Exercise goal: Scan the data, and whenever a line contains "ordered", copy it.

Recorded information:
Lemma fill_draft_cases capacity nodes ordered D D' :
  balanced capacity D -> D.(df_admitted) = [] -> NoDup (map query_of ordered) -> (forall q, q ∈ ordered -> sound_demand q.(qs_demand) /\ ready D q) ->
  fill_draft nodes ordered D = Ok D' ->
  balanced capacity D' /\ D'.(df_lost) = D.(df_lost) /\ od_keys D'.(df_remaining) = od_keys D.(df_remaining) /\
  (forall id, id ∈ D.(df_lost) -> agree D D' id) /\
  (forall id, id ∈ D.(df_pinned) -> placements_of D' id = placements_of D id) /\
  forall q, q ∈ D'.(df_admitted) -> q ∈ ordered /\ (query_of q ∉ D.(df_lost)) /\ served D' q.
Proof.
  intros HD Ha Hn Hl H. split; [by eapply fill_draft_balanced|]. unfold fill_draft in H. apply rbind_ok in H as (D1 & H1 & H). do 3 (apply rbind_ok in H as (? & _ & H)).
  destruct (admit_all capacity _ _ _ HD Hn Hl H1) as (G1 & G2 & G3 & _ & G5 & G6 & l' & G7 & G8).
  assert (HD1 : balanced capacity D1) by (eapply rfoldM_inv; [exact H1|exact HD|intros; by eapply admit_query_balanced]).
  destruct (place_extras capacity _ _ _ _ HD1 H) as (K1 & K2 & K3 & K4 & K5 & K6 & K7). rewrite Ha in G7. cbn in G7.
  split; [congruence|]. split; [congruence|]. split; [|split].
  - intros id Hid. eapply agree_trans; [by apply G5|]. apply K6. rewrite G7. intros (q & -> & Hq)%list_elem_of_fmap. by destruct (G8 q Hq) as (_ & ? & _).
  - intros id Hid. unfold placements_of at 1. rewrite K4. by apply G6.
  - intros q Hq. rewrite K3, G7 in Hq. destruct (G8 q Hq) as (? & ? & ?). auto.
Qed.

(** ** Publication *)

Record unmoved (q q' : QueryState) : Prop := {
  um_demand : q'.(qs_demand) = q.(qs_demand);
  um_sequence : q'.(qs_sequence) = q.(qs_sequence);
  um_usage : q'.(qs_observed_usage) = q.(qs_observed_usage);
  um_lost : q'.(qs_actor_placement_lost) = q.(qs_actor_placement_lost);
  um_expires : q'.(qs_expires_at) = q.(qs_expires_at);
}.

Lemma unmoved_refl q : unmoved q q.
Proof. done. Qed.

Lemma unmoved_trans q q' q'' : unmoved q q' -> unmoved q' q'' -> unmoved q q''.
Proof. intros [] []. constructor; congruence. Qed.

(** The published allocation shows the placements of the query. *)
Definition mirrored (q : QueryState) : Prop := q.(qs_allocation).(al_placements) = q.(qs_actor_placements).

Lemma publish_placements nodes ps r generation a : publish_allocation nodes ps r generation = Ok a -> a.(al_placements) = ps.
Proof. unfold publish_allocation. intros (l & _ & H)%rbind_ok. unfold Allocation.new in H. by inv_ok. Qed.

(** In whatever state the loop stops. *)
Definition touched (D : Draft) (id : string) (q q' : QueryState) : Prop :=
  unmoved q q' /\ (q'.(qs_actor_placements) = q.(qs_actor_placements) \/ q'.(qs_actor_placements) = placements_of D id) /\
  (mirrored q -> mirrored q').

(** When it has passed a query. *)
Record published (D : Draft) (generation : Z) (id : string) (q q' : QueryState) : Prop := {
  pb_unmoved : unmoved q q';
  pb_nodes : q'.(qs_node_allocations) = node_allocations_of D id;
  pb_placements : q'.(qs_actor_placements) = placements_of D id;
  pb_allocation : exists resources, sum_resources (od_values (node_allocations_of D id)) = Ok resources /\
    publish_allocation (node_allocations_of D id) (placements_of D id) resources generation = Ok q'.(qs_allocation) /\
    positive_difference q.(qs_observed_usage) resources = Ok q'.(qs_allocation_debt);
  pb_state : q'.(qs_state) = if negb (Res.is_zero q'.(qs_allocation_debt)) && negb (bool_decide ((phase_of D id).1 = ACTOR_PLACEMENT_LOST))
    then ALLOCATION_DEBT else (phase_of D id).1;
}.

Lemma on_query_wp id f q s (Q : unit -> Coordinator -> Prop) E :
  od_get id s.(cl_queries) = Some q -> Q tt (put id (f q) s) -> wp (on_query id f) Q E s.
Proof. intros Hq HQ. unfold on_query. apply wp_modify. by rewrite Hq. Qed.

Lemma publish_query_wp D generation id q s :
  od_get id s.(cl_queries) = Some q ->
  wp (publish_query D generation id) (fun _ s' => exists q', s' = put id q' s /\ published D generation id q q')
    (fun _ s' => exists q', s' = put id q' s /\ touched D id q q') s.
Proof.
  intros Hq. unfold publish_query. destruct (phase_of D id) as [phase reason] eqn:Eph. apply wp_bind. eapply on_query_wp; [exact Hq|].
  set (q1 := q <| qs_state := phase |> <| qs_rejection_reason := reason |>).
  assert (T1 : touched D id q q1) by (split; [done|]; split; [by left|done]).
  apply wp_bind, wp_lift; [|by eauto]. intros resources Hr. apply wp_bind, wp_lift; [|by eauto]. intros al Hal.
  apply wp_bind. eapply on_query_wp; [apply put_get|]. rewrite put_put. set (q2 := q1 <| qs_allocation := al |> <| qs_node_allocations := _ |> <| qs_actor_placements := _ |>).
  assert (T2 : touched D id q q2) by (split; [done|]; split; [by right|]; intros _; exact (publish_placements _ _ _ _ _ Hal)).
  apply wp_bind, wp_get. apply wp_bind, wp_lift; [|by eauto]. intros q3 Hq3. apply od_item_ok in Hq3. rewrite put_get in Hq3. injection Hq3 as <-.
  apply wp_bind, wp_lift; [|by eauto]. intros debt Hd. apply wp_bind. eapply on_query_wp; [apply put_get|]. rewrite put_put.
  destruct (negb (Res.is_zero debt) && negb (bool_decide (phase = ACTOR_PLACEMENT_LOST))) eqn:Es.
  - eapply on_query_wp; [apply put_get|]. rewrite put_put. eexists. split; [reflexivity|].
    constructor; [done|done|done|exists resources; done|]. rewrite Eph. cbn. by rewrite Es.
  - apply wp_ret. eexists. split; [reflexivity|]. constructor; [done|done|done|exists resources; done|]. rewrite Eph. cbn. by rewrite Es.
Qed.
(* ===== verification/WorkerPressure.v ===== *)
(** * What the driver charges its workers

    Models [_FteWorkerPressure] of [duckdb/runners/ray/fragment_registry.py],
    [fragment_worker_pressure.py] and [FteWorkerPressureAccountingMixin] of
    [fragment_worker_pressure_accounting.py]: the reservations, running
    attempts, splits and memory that the driver books on each worker, and the
    figures from which it decides where the next partition may run.

    The time stamps [last_seen_at] are left out.  Execution classes are kept
    as the class that the source writes as text and reads back.  The wake-up
    of other queries that follows the end of a task is left to the caller. *)

From S2P Require Import Prelude PyStr PyVal FteTypes FteState SubmissionWindow.

#[local] Open Scope string_scope.
#[local] Open Scope list_scope.
#[local] Open Scope Z_scope.

Record Pressure := MkPressure {
  pr_running_attempts : gset string;
  pr_reserved_partitions : gset PartitionKey;
  pr_split_counts : list (string * Z);
  pr_split_bytes : list (string * Z);
  pr_attempt_memory : list (string * Z);
  pr_reservation_memory : list (PartitionKey * Z);
  pr_attempt_class : list (string * FteTaskExecutionClass);
  pr_reservation_class : list (PartitionKey * FteTaskExecutionClass);
}.
#[export] Instance Pressure_eta : Eta Pressure :=
  fun r => MkPressure r.(pr_running_attempts) r.(pr_reserved_partitions) r.(pr_split_counts) r.(pr_split_bytes)
    r.(pr_attempt_memory) r.(pr_reservation_memory) r.(pr_attempt_class) r.(pr_reservation_class).

Module Pressure.

Definition new : Pressure := MkPressure ∅ ∅ [] [] [] [] [] [].

(** ** Identities and sizes *)

(** [attempt_key] *)
Definition attempt_key (attempt : id_ref FteTaskAttemptId) : result string :=
  let* a := TaskAttemptId.coerce attempt in Ok (TaskAttemptId.to_str a).

Definition partition_reservation_key (query fragment : string) (partition : Z) : result PartitionKey :=
  let query := strip query in
  let fragment := strip fragment in
  let* _ := raise_if (String.eqb query "" || String.eqb fragment "")
    (ValueError "partition reservation requires query_id and fragment_id") in
  Ok (query, fragment, partition).

(** The values of [request.get("initial_splits") or {}], each [or []]. *)
Definition initial_splits (request : list (pyval * pyval)) : result (list (list pyval)) :=
  match pd_get "initial_splits" request with
  | PDict d => rmapM (fun kv => if truthy kv.2 then py_iter kv.2 else Ok []) d
  | v => if truthy v then Raise (AttributeError "values") else Ok []
  end.

Definition initial_split_count (request : list (pyval * pyval)) : result Z :=
  let* l := initial_splits request in Ok (Z.of_nat (length (concat l))).

Definition split_payload_bytes (split : list (pyval * pyval)) : Z :=
  let given := match pd_get "size_bytes" split with
               | PNone => None
               | v => match py_int v with Ok n => Some (Z.max 0 n) | Raise _ => None end
               end in
  match given with
  | Some n => n
  | None =>
      match pd_get "data" split with
      | PBytes s | PStr s | PEnum _ s => Z.of_nat (String.length s)
      | _ =>
          match pd_get "fragments" split with
          | PList l | PTuple l => Z.of_nat (length l)
          | _ => Z.of_nat (String.length (py_repr (PDict split)))
          end
      end
  end.

Definition initial_split_bytes (request : list (pyval * pyval)) : result Z :=
  let* l := initial_splits request in
  Ok (fold_left (fun total v => match v with PDict d => total + split_payload_bytes d | _ => total end) (concat l) 0).

(** [_memory_requirement_bytes] *)
Definition memory_requirement_bytes (v : pyval) : Z :=
  match v with PNone => 0 | v => match py_int v with Ok n => Z.max 0 n | Raise _ => 0 end end.

(** ** Reservations *)

(** [d[key] = bytes] if there are any, else [d.pop(key, None)] *)
Definition charge {K} `{EqDecision K} (key : K) (bytes : Z) (d : list (K * Z)) : list (K * Z) :=
  if 0 <? bytes then od_set key bytes d else od_pop key d.

Definition reserve (query fragment : string) (partition : Z) (memory : pyval) (class : id_ref FteTaskExecutionClass)
    : ST Pressure unit :=
  let! key := slift (partition_reservation_key query fragment partition) in
  let! class := slift (ExecutionClass.coerce class) in
  smodify (fun p => p <| pr_reserved_partitions ::= union {[key]} |> <| pr_reservation_class ::= od_set key class |>
    <| pr_reservation_memory ::= charge key (memory_requirement_bytes memory) |>).

Definition drop_reservation (key : PartitionKey) (p : Pressure) : Pressure :=
  p <| pr_reserved_partitions ::= fun s => s ∖ {[key]} |> <| pr_reservation_memory ::= od_pop key |> <| pr_reservation_class ::= od_pop key |>.

Definition release (query fragment : string) (partition : Z) : ST Pressure unit :=
  let! key := slift (partition_reservation_key query fragment partition) in
  smodify (drop_reservation key).

(** The class under a key, [STANDARD] if there is none. *)
Definition class_of {K} `{EqDecision K} (key : K) (d : list (K * FteTaskExecutionClass)) : FteTaskExecutionClass :=
  od_get_default key STANDARD d.

Definition set_reservation_class (query fragment : string) (partition : Z) (class : id_ref FteTaskExecutionClass)
    : ST Pressure bool :=
  let! key := slift (partition_reservation_key query fragment partition) in
  let! class := slift (ExecutionClass.coerce class) in
  let! p := sget in
  if negb (bool_decide (key ∈ p.(pr_reserved_partitions))) then sret false else
  let old := class_of key p.(pr_reservation_class) in
  if bool_decide (old = class) then sret false else
  let! _ := sraise_if (negb (ExecutionClass.can_transition_to old class))
    (ValueError ("cannot change FTE partition reservation execution class from " +:+ ExecutionClass.value old
                 +:+ " to " +:+ ExecutionClass.value class)) in
  let! _ := smodify (fun p => p <| pr_reservation_class ::= od_set key class |>) in
  sret true.

(** ** Running attempts *)

Definition started (attempt : id_ref FteTaskAttemptId) (request : list (pyval * pyval)) : ST Pressure unit :=
  let! key := slift (attempt_key attempt) in
  let! class := slift (ExecutionClass.coerce (RVal (pd_get "execution_class" request))) in
  let memory := memory_requirement_bytes (pd_get "memory_requirement_bytes" request) in
  let! _ := smodify (fun p => p <| pr_running_attempts ::= union {[key]} |> <| pr_attempt_class ::= od_set key class |>) in
  let! count := slift (initial_split_count request) in
  let! _ := smodify (fun p => p <| pr_split_counts ::= od_set key count |>) in
  let! bytes := slift (initial_split_bytes request) in
  smodify (fun p => p <| pr_split_bytes ::= od_set key bytes |> <| pr_attempt_memory ::= charge key memory |>).

(** [record_fte_task_started_from_reservation] *)
Definition started_from_reservation (query fragment : string) (partition : Z) (attempt : id_ref FteTaskAttemptId)
    (request : list (pyval * pyval)) : ST Pressure unit :=
  let! key := slift (partition_reservation_key query fragment partition) in
  let! _ := smodify (drop_reservation key) in
  started attempt request.

Definition splits_added (attempt : id_ref FteTaskAttemptId) (count : Z) : ST Pressure unit :=
  let! key := slift (attempt_key attempt) in
  smodify (fun p => p <| pr_running_attempts ::= union {[key]} |>
    <| pr_split_counts ::= fun d => od_set key (od_get_default key 0 d + Z.max 0 count) d |>).

Definition split_bytes_added (attempt : id_ref FteTaskAttemptId) (bytes : Z) : ST Pressure unit :=
  let! key := slift (attempt_key attempt) in
  smodify (fun p => p <| pr_running_attempts ::= union {[key]} |>
    <| pr_split_bytes ::= fun d => od_set key (od_get_default key 0 d + Z.max 0 bytes) d |>).

(** [_record_fte_task_pressure_complete] *)
Definition completed (attempt : id_ref FteTaskAttemptId) : ST Pressure unit :=
  let! key := slift (attempt_key attempt) in
  smodify (fun p => p <| pr_running_attempts ::= fun s => s ∖ {[key]} |> <| pr_split_counts ::= od_pop key |>
    <| pr_split_bytes ::= od_pop key |> <| pr_attempt_memory ::= od_pop key |> <| pr_attempt_class ::= od_pop key |>).

Definition set_attempt_class (attempt : id_ref FteTaskAttemptId) (class : id_ref FteTaskExecutionClass) : ST Pressure bool :=
  let! key := slift (attempt_key attempt) in
  let! class := slift (ExecutionClass.coerce class) in
  let! p := sget in
  if negb (bool_decide (key ∈ p.(pr_running_attempts))) then sret false else
  let old := class_of key p.(pr_attempt_class) in
  if bool_decide (old = class) then sret false else
  let! _ := sraise_if (negb (ExecutionClass.can_transition_to old class))
    (ValueError ("cannot change FTE task execution class from " +:+ ExecutionClass.value old +:+ " to " +:+ ExecutionClass.value class)) in
  let! _ := smodify (fun p => p <| pr_attempt_class ::= od_set key class |>) in
  sret true.

(** ** Figures *)

Definition total {K} (d : list (K * Z)) : Z := fold_right Z.add 0 (od_values d).

(** [_memory_bytes_for_class] *)
Definition memory_for_class {K} `{EqDecision K} (memory : list (K * Z)) (classes : list (K * FteTaskExecutionClass))
    (class : FteTaskExecutionClass) : Z :=
  total (List.filter (fun e => bool_decide (class_of e.1 classes = class)) memory).

Definition running_count (p : Pressure) : Z := Z.of_nat (size p.(pr_running_attempts)) + Z.of_nat (size p.(pr_reserved_partitions)).

(** ["total_memory_bytes"] *)
Definition total_memory (p : Pressure) : Z := total p.(pr_attempt_memory) + total p.(pr_reservation_memory).

(** ["speculative_memory_bytes"] and the like *)
Definition class_memory (class : FteTaskExecutionClass) (p : Pressure) : Z :=
  memory_for_class p.(pr_attempt_memory) p.(pr_attempt_class) class +
  memory_for_class p.(pr_reservation_memory) p.(pr_reservation_class) class.

Definition score (p : Pressure) : Z :=
  running_count p * 1024 + total_memory p / (1024 * 1024 * 1024) + total p.(pr_split_counts) + total p.(pr_split_bytes) / (1024 * 1024).

(** ** The end of a query *)

Definition owned_attempt (query attempt : string) : result bool :=
  let* a := TaskAttemptId.parse attempt in Ok (String.eqb a.(task_id).(query_id) query).

(** The entries of the attempts of other queries. *)
Definition others {V} (query : string) (d : list (string * V)) : result (list (string * V)) :=
  rfoldM (fun acc e => let* own := owned_attempt query e.1 in Ok (if own : bool then acc else acc ++ [e])) [] d.

Definition other_reservations {V} (query : string) (d : list (PartitionKey * V)) : list (PartitionKey * V) :=
  List.filter (fun e => negb (String.eqb e.1.1.1 query)) d.

Definition drop_query (query : string) : ST Pressure unit :=
  let query := strip query in
  if String.eqb query "" then sret tt else
  let! p := sget in
  let! running := slift (others query (map (fun a => (a, tt)) (elements p.(pr_running_attempts)))) in
  let! _ := smodify (fun p => p <| pr_running_attempts := list_to_set (map fst running) |>
    <| pr_reserved_partitions ::= fun s => list_to_set (map fst (other_reservations query (map (fun k => (k, tt)) (elements s)))) |>) in
  let! counts := slift (others query p.(pr_split_counts)) in
  let! _ := smodify (fun p => p <| pr_split_counts := counts |>) in
  let! bytes := slift (others query p.(pr_split_bytes)) in
  let! _ := smodify (fun p => p <| pr_split_bytes := bytes |>) in
  let! memory := slift (others query p.(pr_attempt_memory)) in
  let! _ := smodify (fun p => p <| pr_attempt_memory := memory |> <| pr_reservation_memory ::= other_reservations query |>) in
  let! classes := slift (others query p.(pr_attempt_class)) in
  smodify (fun p => p <| pr_attempt_class := classes |> <| pr_reservation_class ::= other_reservations query |>).

End Pressure.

Written response:
Lemma fill_draft_cases capacity nodes ordered D D' :
  balanced capacity D -> D.(df_admitted) = [] -> NoDup (map query_of ordered) -> (forall q, q ∈ ordered -> sound_demand q.(qs_demand) /\ ready D q) ->
  fill_draft nodes ordered D = Ok D' ->
  forall q, q ∈ D'.(df_admitted) -> q ∈ ordered /\ (query_of q ∉ D.(df_lost)) /\ served D' q.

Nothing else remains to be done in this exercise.